[EXERCISE] From the entries below, copy exactly the lines from the one that contains "- Counts stay" through the one that contains "keys in the", both included, and only those.

(Stored data entries)

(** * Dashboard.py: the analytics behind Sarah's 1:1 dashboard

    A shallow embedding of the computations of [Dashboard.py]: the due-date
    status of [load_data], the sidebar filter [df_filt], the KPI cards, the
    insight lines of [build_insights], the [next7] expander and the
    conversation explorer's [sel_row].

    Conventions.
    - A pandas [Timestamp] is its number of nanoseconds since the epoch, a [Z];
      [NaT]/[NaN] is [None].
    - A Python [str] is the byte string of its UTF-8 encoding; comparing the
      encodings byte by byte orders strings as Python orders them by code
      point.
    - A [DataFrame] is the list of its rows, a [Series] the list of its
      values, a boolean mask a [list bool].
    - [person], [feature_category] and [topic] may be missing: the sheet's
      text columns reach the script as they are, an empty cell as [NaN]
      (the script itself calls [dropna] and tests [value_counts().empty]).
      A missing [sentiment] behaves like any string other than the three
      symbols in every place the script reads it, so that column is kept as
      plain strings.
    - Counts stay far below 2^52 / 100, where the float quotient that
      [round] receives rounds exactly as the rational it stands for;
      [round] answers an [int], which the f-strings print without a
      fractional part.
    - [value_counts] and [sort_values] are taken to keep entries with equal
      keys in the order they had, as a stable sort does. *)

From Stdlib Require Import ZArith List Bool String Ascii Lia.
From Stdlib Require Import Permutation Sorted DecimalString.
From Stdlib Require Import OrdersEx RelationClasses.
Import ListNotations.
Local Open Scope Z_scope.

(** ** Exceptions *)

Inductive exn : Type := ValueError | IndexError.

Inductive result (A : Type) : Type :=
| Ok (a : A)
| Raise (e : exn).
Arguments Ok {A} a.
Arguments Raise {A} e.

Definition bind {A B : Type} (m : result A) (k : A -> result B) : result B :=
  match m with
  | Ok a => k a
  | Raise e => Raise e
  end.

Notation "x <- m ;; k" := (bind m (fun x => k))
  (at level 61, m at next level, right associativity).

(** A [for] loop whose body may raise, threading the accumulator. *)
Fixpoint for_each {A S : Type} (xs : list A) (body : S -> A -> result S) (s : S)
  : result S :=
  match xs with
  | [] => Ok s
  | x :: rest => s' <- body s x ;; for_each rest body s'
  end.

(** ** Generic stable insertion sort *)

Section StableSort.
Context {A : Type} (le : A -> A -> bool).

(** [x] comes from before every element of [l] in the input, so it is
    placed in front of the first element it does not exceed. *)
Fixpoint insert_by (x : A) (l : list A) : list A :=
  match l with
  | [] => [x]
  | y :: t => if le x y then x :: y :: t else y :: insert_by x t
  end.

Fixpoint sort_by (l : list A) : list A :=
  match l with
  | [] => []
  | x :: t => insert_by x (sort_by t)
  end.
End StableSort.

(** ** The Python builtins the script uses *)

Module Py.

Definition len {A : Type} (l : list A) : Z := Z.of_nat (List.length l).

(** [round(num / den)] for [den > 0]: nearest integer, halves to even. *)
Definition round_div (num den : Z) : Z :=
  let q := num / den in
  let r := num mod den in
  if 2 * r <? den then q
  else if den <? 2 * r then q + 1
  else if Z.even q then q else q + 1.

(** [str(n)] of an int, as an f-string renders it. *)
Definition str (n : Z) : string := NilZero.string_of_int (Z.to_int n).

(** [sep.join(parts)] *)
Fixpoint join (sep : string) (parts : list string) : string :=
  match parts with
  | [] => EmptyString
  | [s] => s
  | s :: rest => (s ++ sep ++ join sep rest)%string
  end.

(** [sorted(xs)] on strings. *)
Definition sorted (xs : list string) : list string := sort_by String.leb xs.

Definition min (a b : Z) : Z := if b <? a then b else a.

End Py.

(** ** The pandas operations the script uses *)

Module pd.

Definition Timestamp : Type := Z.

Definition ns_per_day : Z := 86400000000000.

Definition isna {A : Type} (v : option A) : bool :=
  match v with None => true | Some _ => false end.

[SOLUTION FOR THIS EXERCISE]
    - Counts stay far below 2^52 / 100, where the float quotient that
      [round] receives rounds exactly as the rational it stands for;
      [round] answers an [int], which the f-strings print without a
      fractional part.
    - [value_counts] and [sort_values] are taken to keep entries with equal
      keys in the order they had, as a stable sort does. *)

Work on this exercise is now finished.